Monday, November 16, 2015

The Morphing Of A Mom

As much as I adore every little morsel of my sweet children, some remote area of my brain has resisted the movement into motherhood.  It digs its heels in when it comes to even the most sensible transitions that a mom should make, such as carrying a mom-purse, branching out from the junior's section in stores, or making a meal of half-eaten granola bars discovered in the crevices of a car seat (just kidding-I totally do that!).  When it came time to buy a new car a year and a half ago, my children commissioned for a minivan, spelling out the practicality of it.  I heard them loud and clear.  And then I bought a Jeep.

 “A compromise car,” my friend, Melissa offered.

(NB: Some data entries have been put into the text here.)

Lemma PlayerStore_set_frame (players : list pref) :
  forall st w p,
    ~ In p players ->
    dict_get (statuses (fst (PlayerStore_set st players status w))) p
      = dict_get (statuses st) p /\
    player_of (snd (PlayerStore_set st players status w)) p = player_of w p.
Proof.
  induction players as [|x players IH]; intros st w p Hnotin.
  - split; reflexivity.
  - rewrite PlayerStore_set_cons.
    destruct (set_one_spec st w x) as (Hst & _ & _ & _ & Hother).
    destruct (IH (fst (set_one status (st, w) x))
                 (snd (set_one status (st, w) x)) p) as [H1 H2].
    { simpl in Hnotin. tauto. }
    assert (Hpx : p <> x) by (simpl in Hnotin; intros ->; tauto).
    rewrite H1, H2, Hst, dict_get_set, (Hother p Hpx).
    apply Nat.eqb_neq in Hpx. rewrite Hpx. split; reflexivity.
Qed.

Lemma PlayerStore_set_status (players : list pref) :
  forall st w p,
    In p players ->
    dict_get (statuses (fst (PlayerStore_set st players status w))) p
      = Some status.
Proof.
  induction players as [|x players IH]; intros st w p Hin; [contradiction|].
  rewrite PlayerStore_set_cons.
  destruct (in_dec Nat.eq_dec p players) as [Hin'|Hnotin].
  - apply IH. exact Hin'.
  - destruct Hin as [->|Hin]; [|contradiction].
    destruct (PlayerStore_set_frame players
                (fst (set_one status (st, w) p))
                (snd (set_one status (st, w) p)) p Hnotin) as [H1 _].
    rewrite H1.
    destruct (set_one_spec st w p) as (Hst & _).
    rewrite Hst, dict_get_set, Nat.eqb_refl. reflexivity.
Qed.

Lemma PlayerStore_set_stamp (players : list pref) :
  forall st w i p,
    nth_error players i = Some p ->
    ~ In p (skipn (S i) players) ->
    last_played (player_of (snd (PlayerStore_set st players status w)) p)
      = now_stream (clock w) (now_pos (clock w) + i).
Proof.
  induction players as [|x players IH]; intros st w i p Hi Hlast.
  - destruct i; discriminate.
  - rewrite PlayerStore_set_cons.
    destruct (set_one_spec st w x) as (_ & Hstream & Hpos & Hstamp & _).
    destruct i as [|i]; simpl in Hi, Hlast.
    + inversion Hi; subst.
      destruct (PlayerStore_set_frame players
                  (fst (set_one status (st, w) p))
                  (snd (set_one status (st, w) p)) p Hlast) as [_ H2].
      rewrite H2, Hstamp, Nat.add_0_r. reflexivity.
    + rewrite (IH _ _ i p Hi Hlast), Hstream, Hpos. f_equal. lia.
Qed.

Lemma PlayerStore_set_wf (players : list pref) :
  forall st w,
    store_wf st -> store_wf (fst (PlayerStore_set st players status w)).
Proof.
  induction players as [|x players IH]; intros st w Hwf; [exact Hwf|].
  rewrite PlayerStore_set_cons. apply IH.
  destruct (set_one_spec st w x) as (Hst & _).
  unfold store_wf. rewrite Hst. apply dict_set_NoDup. exact Hwf.
Qed.

(** C6 (amended): [PlayerStore.set] gives every listed player the given
    status and stamps its [last_played] with the clock reading taken for
    its last occurrence in the list, whatever the status is ([IN_GAME]
    as well as [WAITING]); a player that is not listed keeps its status
    and all its fields. *)
Theorem PlayerStore_set_stamps_whatever_the_status
    (st : PlayerStore) (players : list pref) (w : World) :
  (forall p, In p players ->
     dict_get (statuses (fst (PlayerStore_set st players status w))) p
     = Some status) /\
  (forall i p, nth_error players i = Some p ->
     ~ In p (skipn (S i) players) ->
     last_played (player_of (snd (PlayerStore_set st players status w)) p)
     = now_stream (clock w) (now_pos (clock w) + i)) /\
  (forall p, ~ In p players ->
     dict_get (statuses (fst (PlayerStore_set st players status w))) p
       = dict_get (statuses st) p /\
     player_of (snd (PlayerStore_set st players status w)) p = player_of w p).
Proof.
  split; [|split].
  - intros p. apply PlayerStore_set_status.
  - intros i p. apply PlayerStore_set_stamp.
  - intros p. apply PlayerStore_set_frame.
Qed.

“Sure.  A compromise car.”  At the time I bought it they couldn’t even open the doors on their own let alone climb in without my hoisting them up.  No my friends, this was no compromise car, but rather a selfish clinging to the freedom of my youth.  I did think to pile extra  blankets in the car when we took the top off, but would still catch glimpses of them through the rear view mirror looking less than pleased as the loud wind whipped their hair around while we drove, not fully sharing in their mother's joy.   Good news for the kids though because apparently this part of my brain is shrinking (right there along with all the other parts) which I realized when I threw myself into full on mom mode last week.

We were Target-ing later than usual and with the days getting shorter, the sky was already darkening as we exited the store.  I was tired and stretched thin, having worked all day and skipped dinner to make it to the store before bedtime.  Plus, shopping with three kids-I’m not alone here or Target wouldn’t be starting to serve wine in their stores.   As we transitioned from the familiar fluorescent blare of my most favorite store into the evening shade, the weight of the day was heavy on my tired shoulders.   I turned toward the parking lot and was met by a group of teenage boys coming into Target who walked toward us, jeering each other and spewing filth from their mouths.   Three little heads turned to stare at them in fascinated awe, not understanding, but innocently absorbing their words.   

“Boys!” I snapped, my voice icy.  Surprised, they stopped in their tracks, looked at me, then glanced quickly at my children.  They paused, sheepish and for a single moment I saw the look of understanding.   Then, they became teenagers again.

“Sorry.”  They continued walking and the filthy words continued to spew from their mouths. 

Now, I know this is America.  I know all about the Freedom of Speech thing.  But, this was Target.  Which was basically like them being in my living room. 

Hey!”  I called sharply.   They turned back to me.   I could vaguely see other shoppers pausing, although my vision was razored in on the potty-mouths heading into the store, the rest of the world being a bit of a blur. 

Enough.  There are kids around.  Watch your language.”  For the record, I’ve never before scolded people I don’t know and I am far from one to pass judgement on people using colorful language.  This admonishment came out of me without my control. 

The boys claimed Tourette’s and I decidedly refrained from lecturing them about the seriousness of language disorders as my adrenaline had slowed and I was beginning to realize what I was doing.  Embarrassment set in, but also a motherly feeling of wanting to and hug these boys (kind of like, air-hug them really...from a comfortable distance...because, teenagers) and fill them in on the wisdom that I’ve gained since my teenager-hood.  I remember with regret being a disrespectful, smart a--  teenager myself back in the day.  I wanted to let them know this about me… 

Boys, I used to be just like you, (Yeah right, lady).  You don’t know it now, but it gets better.  Someday you won’t need this armor of defensiveness to be comfortable in your own skin but will see the importance of using your words only for building up and giving grace to those who hear. 

I didn’t do anything of the sort, of course.  Besides, they were already in the store and on their way to steal electronics. 

We continued on to our car.
“That’s cool.”  Aiden said, riding along in the buggy of the cart and trying out some tough guy language of his own.  Ella’s eye shifted nervously to me, clearly wondering if I would turn my wrath to them next.

“Aiden.  That was not cool!”  She watched me to make sure I understood that they did not share the same opinion on this.   Her eyes looked for my reaction as she spoke,   “Those boys were being naughty!”

“No.  I mean Mom.  Mom’s cool.”  And together, they began to create a (totally uncool) chant about their mom yelling at naughty boys.  I smiled to myself at the irony.  Just you wait, little ones.  You haven’t seen anything yet. 
Sometimes we eat Panera- in the parking lot of Target- with the top off- and I wonder if life could get any sweeter.